FDA served Mr. Bushlow by certified mail on April 9, 1993, a notice

proposing to permanently debar him from providing services in any

capacity to a person that has an approved or pending drug product

application, and offered him an opportunity for a hearing on the

proposal. The proposal was based on a finding, under section

306(a)(2)(B) of the act (21 U.S.C. 335a(a)(2)(B)), that Mr. Bushlow was

convicted of a felony under Federal law for conduct relating to the

regulation of a drug product.

 

The certified letter informed Mr. Bushlow that his request for a

hearing could not rest upon mere allegations or denials, but must

present specific facts showing that there was a genuine and substantial

issue of fact requiring a hearing. The letter also notified Mr. Bushlow

that if it conclusively appeared from the face of the information and

factual analyses in his request for a hearing that there was no genuine

and substantial issue of fact which precluded the order of debarment,

FDA would enter summary judgment against him and deny his request for a

hearing.

 

In a letter dated May 4, 1993, Mr. Bushlow requested a hearing. The

letter in its entirety is as follows:

 

In accordance with the requirements of 21 U.S.C. 335a(i), I set

forth below the information relied upon to justify a hearing on the

Food and Drug Administration's Proposed Notice to Debar, dated

February 5, 1993.

 

I. The Proposal to Permanently Debar Violates the Double

Jeopardy Clause of the Fifth Amendment

 

II. The Proposed Notice to Permanently Debar violates the Ex

Post Facto Clause of the Constitution

 

III. The Proposed Notice to Permanently Debar violates the

Constitution in that it is too broad, too vague and too unspecific.

 

In accordance, and within the required 60 days from receipt of

the Proposal to Debar Notice, additional information will be filed

to justify a hearing.

Despite his stated intention, Mr. Bushlow did not follow up with

additional information to justify a hearing.

 

The Deputy Commissioner for Operations has considered Mr. Bushlow's

letter and concludes that it is unpersuasive and fails to raise a

genuine and substantial issue of fact requiring a hearing. The

constitutional claims that Mr. Bushlow offers do not create a basis for

a hearing because hearings are not granted on matters of policy or law,

but only on genuine and substantial issues of fact (21 CFR

12.24(b)(1)). The constitutional arguments are, in any event,

unconvincing, for the reasons discussed below.

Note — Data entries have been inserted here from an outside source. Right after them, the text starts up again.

Definition get_image (id name : string) : M lhandler lreply :=
  if decide (name = "") then (l ← root (get_list (c_image_downloads id)); mret (LImageDownloads l))
  else (m ← get_named (c_image_downloads id) name; mret (LImageDownload m)).

(** The second read is caught on its own; [response] is then unbound. *)
Definition GetImageDownloadStatus (request : ImageDownloadMsg) : M lhandler answer :=
  let id := img_id request in
  check_id id (LDownloadState DOWNLOAD_UNKNOWN)
    (except_Exception
      (not_found (LDownloadState DOWNLOAD_UNKNOWN)
        (get_device_node id ≫= λ d : DeviceMsg,
         w ← gets h_world;
         _ ← (if decide (d_id d ∈ w_device_agents w) then mret tt else raise KeyError);
         img ← get_image id (img_name request);
         _ ← call_agent (d_id d) (HGetImageDownloadStatus img);
         r ← try_except (get_image id (img_name request))
               (λ e, if is_Exception e then raise UnboundLocalError else raise e);
         reply_ok r))
      (reply_ok (LDownloadState DOWNLOAD_FAILED))).

Definition GetImageDownload (id name : string) : M lhandler answer :=
  check_id id (LDownloadState DOWNLOAD_UNKNOWN)
    (not_found (LDownloadState DOWNLOAD_UNKNOWN) (r ← get_image id name; reply_ok r)).

Definition ListImageDownloads (id : string) : M lhandler answer :=
  check_id id (LDownloadState DOWNLOAD_UNKNOWN)
    (not_found (LDownloadState DOWNLOAD_UNKNOWN)
      (l ← root (get_list (c_image_downloads id)); reply_ok (LImageDownloads l))).

(** A call to the agent for an image, in one admin state of the device *)
Definition image_call (s : AdminState.t) (c : ImageDownloadMsg → hcall) (request : ImageDownloadMsg) : M lhandler answer :=
  let id := img_id request in
  check_id id (LOperationResp OPERATION_FAILURE)
    (not_found (LOperationResp OPERATION_FAILURE)
      (get_device_node id ≫= λ d : DeviceMsg,
       _ ← passert (bool_decide (d_admin_state d = s));
       _ ← device_agent (d_id d) (c request);
       reply_ok (LOperationResp OPERATION_SUCCESS))).

Definition CancelImageDownload (request : ImageDownloadMsg) : M lhandler answer :=
  image_call AdminState.DOWNLOADING_IMAGE HCancelImageDownload request.
Definition ActivateImageUpdate (request : ImageDownloadMsg) : M lhandler answer :=
  image_call AdminState.ENABLED HActivateImageUpdate request.
Definition RevertImageUpdate (request : ImageDownloadMsg) : M lhandler answer :=
  image_call AdminState.ENABLED HRevertImageUpdate request.

(** *** Types, groups, MIBs *)
Definition ListDeviceTypes : M lhandler answer :=
  items ← root (get_list c_device_types);
  reply_ok (LDeviceTypes (by_key dt_id items)).

Definition GetDeviceType (id : string) : M lhandler answer :=
  check_id id (LDefault "DeviceType")
    (not_found (LDefault "DeviceType")
      (r ← get_by_id c_device_types id; reply_ok (match r with inl m => LDeviceType m | inr l => LDeviceTypes l end))).

Definition ListDeviceGroups : M lhandler answer :=
  items ← root (get_list c_device_groups);
  reply_ok (LDeviceGroups items).

Definition GetDeviceGroup (id : string) : M lhandler answer :=
  check_id id (LDefault "DeviceGroup")
    (not_found (LDefault "DeviceGroup")
      (r ← get_by_id c_device_groups id; reply_ok (match r with inl m => LDeviceGroup m | inr l => LDeviceGroups l end))).

(** *** Alarm filters *)
Definition ListAlarmFilters : M lhandler answer :=
  not_found (LDefault "AlarmFilters") (l ← root (get_list c_alarm_filters); reply_ok (LAlarmFilters l)).

Definition GetAlarmFilter (id : string) : M lhandler answer :=
  check_id id (LDefault "AlarmFilter")
    (not_found (LDefault "AlarmFilter")
      (r ← get_by_id c_alarm_filters id; reply_ok (match r with inl m => LAlarmFilter m | inr l => LAlarmFilters l end))).

(** Without an id the tree refuses to remove or update: [ValueError]. *)
Definition DeleteAlarmFilter (id : string) : M lhandler answer :=
  check_id id LEmpty
    (not_found LEmpty
      (_ ← (if decide (id = "") then raise ValueError else root (drop_node c_alarm_filters id)); reply_ok LEmpty)).

Definition CreateAlarmFilter (request : AlarmFilter) : M lhandler answer :=
  _ ← root (add_node c_alarm_filters request);
  reply_ok (LAlarmFilter request).

Definition UpdateAlarmFilter (request : AlarmFilter) : M lhandler answer :=
  let id := af_id request in
  check_id id (LDefault "AlarmFilter")
    (not_found (LDefault "AlarmFilter")
      (_ ← get_by_id c_alarm_filters id;
       _ ← (if decide (id = "") then raise ValueError else root (update_node c_alarm_filters id request));
       reply_ok (LAlarmFilter request))).

(** *** The session with the OpenFlow agent *)

(** [LoopingCall.stop]: asserts that it runs *)
Definition lc_stop : M lhandler unit :=
  lc ← gets h_heartbeat_lc;
  match lc with
  | None => mret tt
  | Some true => modify (λ h, h <| h_heartbeat_lc := Some false |>)
  | Some false => raise AssertionError
  end.

Definition register_grpc_service : M lhandler unit := modify (λ h, h <| h_registered ::= S |>).

Definition _ofagent_session_termination : M lhandler unit :=
  _ ← lc_stop;
  _ ← modify (λ h, h <| h_ofagent_is_alive := false |> <| h_subscriber := None |> <| h_heartbeat_count := 0%Z |>);
  register_grpc_service.

Definition _ofagent_session_heartbeat : M lhandler unit :=
  n ← gets h_heartbeat_count;
  if decide (ofagent_heartbeat_max_count < n)%Z then _ofagent_session_termination
  else modify (λ h, h <| h_heartbeat_count ::= Z.succ |>).

(** The reactor runs the looping call. *)
Definition heartbeat_tick : M lhandler unit :=
  lc ← gets h_heartbeat_lc;
  match lc with Some true => _ofagent_session_heartbeat | _ => mret tt end.

(** [LoopingCall.start] makes the first call at once. *)
Definition Subscribe (ofagent_id : string) : M lhandler answer :=
  s ← gets h_subscriber;
  _ ← match s with
      | None =>
          _ ← modify (λ h, h <| h_subscriber := Some (ofagent_id, instance_id) |> <| h_heartbeat_count := 0%Z |>
                             <| h_heartbeat_lc := Some true |>);
          _ofagent_session_heartbeat
      | Some (o, _) =>
          if decide (o = ofagent_id) then modify (λ h, h <| h_heartbeat_count := 0%Z |>) else mret tt
      end;
  s ← gets h_subscriber;
  reply_ok (match s with Some (o, v) => LSubscriber o v | None => LNone end).

Definition stop : M lhandler unit :=
  _ ← modify (λ h, h <| h_stopped := true |>);
  _ ← lc_stop;
  _ofagent_session_termination.

(** *** Streams *)
Definition forward_packet_out (id : string) (packet_out : nat) : M lhandler unit :=
  _ ← logical_device_agent id (HPacketOut packet_out); mret tt.

Definition StreamPacketsOut (requests : list (string * nat)) : M lhandler answer :=
  _ ← forM_ (λ r, forward_packet_out r.1 r.2) requests;
  reply_ok LEmpty.

Definition send_packet_in (device_id : string) (packet_in : nat) : M lhandler unit :=
  modify (λ h, h <| h_packet_in_queue ::= (λ l, l ++ [(device_id, packet_in)]) |>).

Definition send_port_change_event (device_id : string) (port_status : nat) : M lhandler unit :=
  modify (λ h, h <| h_change_event_queue ::= (λ l, l ++ [(device_id, port_status)]) |>).

(** One round of a stream's loop: what it yields, or its end; [Again] after a
    second without anything. *)
Inductive round := Yield (x : string * nat) | Again | End_.

Definition ReceivePacketsIn : M lhandler round :=
  h ← gets id;
  if h_ofagent_is_alive h then
    match h_packet_in_queue h with
    | x :: q => _ ← modify (λ h, h <| h_packet_in_queue := q |>); mret (Yield x)
    | [] => mret (if h_stopped h then End_ else Again)
    end
  else mret End_.

Definition ReceiveChangeEvents : M lhandler round :=
  h ← gets id;
  if h_ofagent_is_alive h then
    match h_change_event_queue h with
    | x :: q => _ ← modify (λ h, h <| h_change_event_queue := q |>); mret (Yield x)
    | [] => mret (if h_stopped h then End_ else Again)
    end
  else mret End_.

Definition GetMibDeviceData (id : string) : M lhandler answer :=
  check_id id (LDefault "MibDeviceData")
    (not_found (LDefault "MibDeviceData")
      (if decide (id = "" ∨ id ∈ omci_mibs) then reply_ok (LData (node_data ("/omci_mibs/" +:+ id))) else raise KeyError)).

(** *** Methods of the xPON handler *)
Definition GetAllChannelgroupConfig (request : nat) : M lhandler answer := xpon_handler "get_all_channel_group_config" request.
Definition CreateChannelgroup (request : nat) : M lhandler answer := xpon_handler "create_channel_group" request.
Definition UpdateChannelgroup (request : nat) : M lhandler answer := xpon_handler "update_channel_group" request.
Definition DeleteChannelgroup (request : nat) : M lhandler answer := xpon_handler "delete_channel_group" request.
Definition GetAllChannelpartitionConfig (request : nat) : M lhandler answer :=
  xpon_handler "get_all_channel_partition_config" request.
Definition CreateChannelpartition (request : nat) : M lhandler answer := xpon_handler "create_channel_partition" request.
Definition UpdateChannelpartition (request : nat) : M lhandler answer := xpon_handler "update_channel_partition" request.
Definition DeleteChannelpartition (request : nat) : M lhandler answer := xpon_handler "delete_channel_partition" request.
Definition GetAllChannelpairConfig (request : nat) : M lhandler answer := xpon_handler "get_all_channel_pair_config" request.
Definition CreateChannelpair (request : nat) : M lhandler answer := xpon_handler "create_channel_pair" request.
Definition UpdateChannelpair (request : nat) : M lhandler answer := xpon_handler "update_channel_pair" request.
Definition DeleteChannelpair (request : nat) : M lhandler answer := xpon_handler "delete_channel_pair" request.
Definition GetAllChannelterminationConfig (request : nat) : M lhandler answer :=
  xpon_handler "get_all_channel_termination_config" request.
Definition CreateChanneltermination (request : nat) : M lhandler answer := xpon_handler "create_channel_termination" request.
Definition UpdateChanneltermination (request : nat) : M lhandler answer := xpon_handler "update_channel_termination" request.
Definition DeleteChanneltermination (request : nat) : M lhandler answer := xpon_handler "delete_channel_termination" request.
Definition GetAllOntaniConfig (request : nat) : M lhandler answer := xpon_handler "get_all_ont_ani_config" request.
Definition CreateOntani (request : nat) : M lhandler answer := xpon_handler "create_ont_ani" request.
Definition UpdateOntani (request : nat) : M lhandler answer := xpon_handler "update_ont_ani" request.
Definition DeleteOntani (request : nat) : M lhandler answer := xpon_handler "delete_ont_ani" request.
Definition GetAllVOntaniConfig (request : nat) : M lhandler answer := xpon_handler "get_all_v_ont_ani_config" request.
Definition CreateVOntani (request : nat) : M lhandler answer := xpon_handler "create_v_ont_ani" request.
Definition UpdateVOntani (request : nat) : M lhandler answer := xpon_handler "update_v_ont_ani" request.
Definition DeleteVOntani (request : nat) : M lhandler answer := xpon_handler "delete_v_ont_ani" request.
Definition GetAllVEnetConfig (request : nat) : M lhandler answer := xpon_handler "get_all_v_enet_config" request.
Definition CreateVEnet (request : nat) : M lhandler answer := xpon_handler "create_v_enet" request.
Definition UpdateVEnet (request : nat) : M lhandler answer := xpon_handler "update_v_enet" request.
Definition DeleteVEnet (request : nat) : M lhandler answer := xpon_handler "delete_v_enet" request.
Definition GetAllTrafficDescriptorProfileData (request : nat) : M lhandler answer :=
  xpon_handler "get_all_traffic_descriptor_profile_data" request.
Definition CreateTrafficDescriptorProfileData (request : nat) : M lhandler answer :=
  xpon_handler "create_traffic_descriptor_profile" request.
Definition UpdateTrafficDescriptorProfileData (request : nat) : M lhandler answer :=
  xpon_handler "update_traffic_descriptor_profile" request.
Definition DeleteTrafficDescriptorProfileData (request : nat) : M lhandler answer :=
  xpon_handler "delete_traffic_descriptor_profile" request.
Definition GetAllTcontsConfigData (request : nat) : M lhandler answer := xpon_handler "get_all_tconts_config_data" request.
Definition CreateTcontsConfigData (request : nat) : M lhandler answer := xpon_handler "create_tcont" request.
Definition UpdateTcontsConfigData (request : nat) : M lhandler answer := xpon_handler "update_tcont" request.
Definition DeleteTcontsConfigData (request : nat) : M lhandler answer := xpon_handler "delete_tcont" request.
Definition GetAllGemportsConfigData (request : nat) : M lhandler answer := xpon_handler "get_all_gemports_config_data" request.
Definition CreateGemportsConfigData (request : nat) : M lhandler answer := xpon_handler "create_gem_port" request.
Definition UpdateGemportsConfigData (request : nat) : M lhandler answer := xpon_handler "update_gem_port" request.
Definition DeleteGemportsConfigData (request : nat) : M lhandler answer := xpon_handler "delete_gem_port" request.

II. Mr. Bushlow's Arguments in Support of a Hearing

 

Mr. Bushlow states that the debarment proposal violates the Ex Post

Facto Clause and Double Jeopardy Clause of the U.S. Constitution. Mr.

Bushlow was convicted on February 21, 1992, prior to the enactment of

the Generic Drug Enforcement Act (GDEA) on May 13, 1992.

 

An ex post facto law is one that reaches back to punish acts that

occurred before enactment of the law or that adds a new punishment to

one that was in effect when the crime was committed. (Ex Parte Garland,

4 Wall. 333, 377, 18 L. Ed. 366 (1866); Collins v. Youngblood, 497 U.S.

37 (1990).)

 

The Double Jeopardy Clause states that no person shall ``be subject

for the same offense to be twice put in jeopardy of life or limb.''

 

In determining whether a statutory provision such as the one being

challenged is unconstitutional under the Ex Post Facto Clause or Double

Jeopardy Clause, the critical consideration is whether the provision is

remedial or punitive in nature. The intent of debarment under the GDEA

is not to punish, but rather to remedy the past fraud and corruption in

the drug industry. In upholding the GDEA against an ex post facto

challenge, the court in Bae v. Shalala stated,

 

Without question, the GDEA serves compelling governmental

interests unrelated to punishment. The punitive effects of the GDEA

are merely incidental to its overriding purpose to safeguard the

integrity of the generic drug industry while protecting public

health.

 

(Bae v. Shalala, 44 F.3d 489, 493 (7th Cir. 1995); see also, Manocchio

v. Kusserow, 961 F.2d 1539, 1542 (11th Cir. 1992); Hawker v. New York,

170 U.S. 189, 190 (1898); DeVeau v. Braisted, 373 U.S. 154 (1960).)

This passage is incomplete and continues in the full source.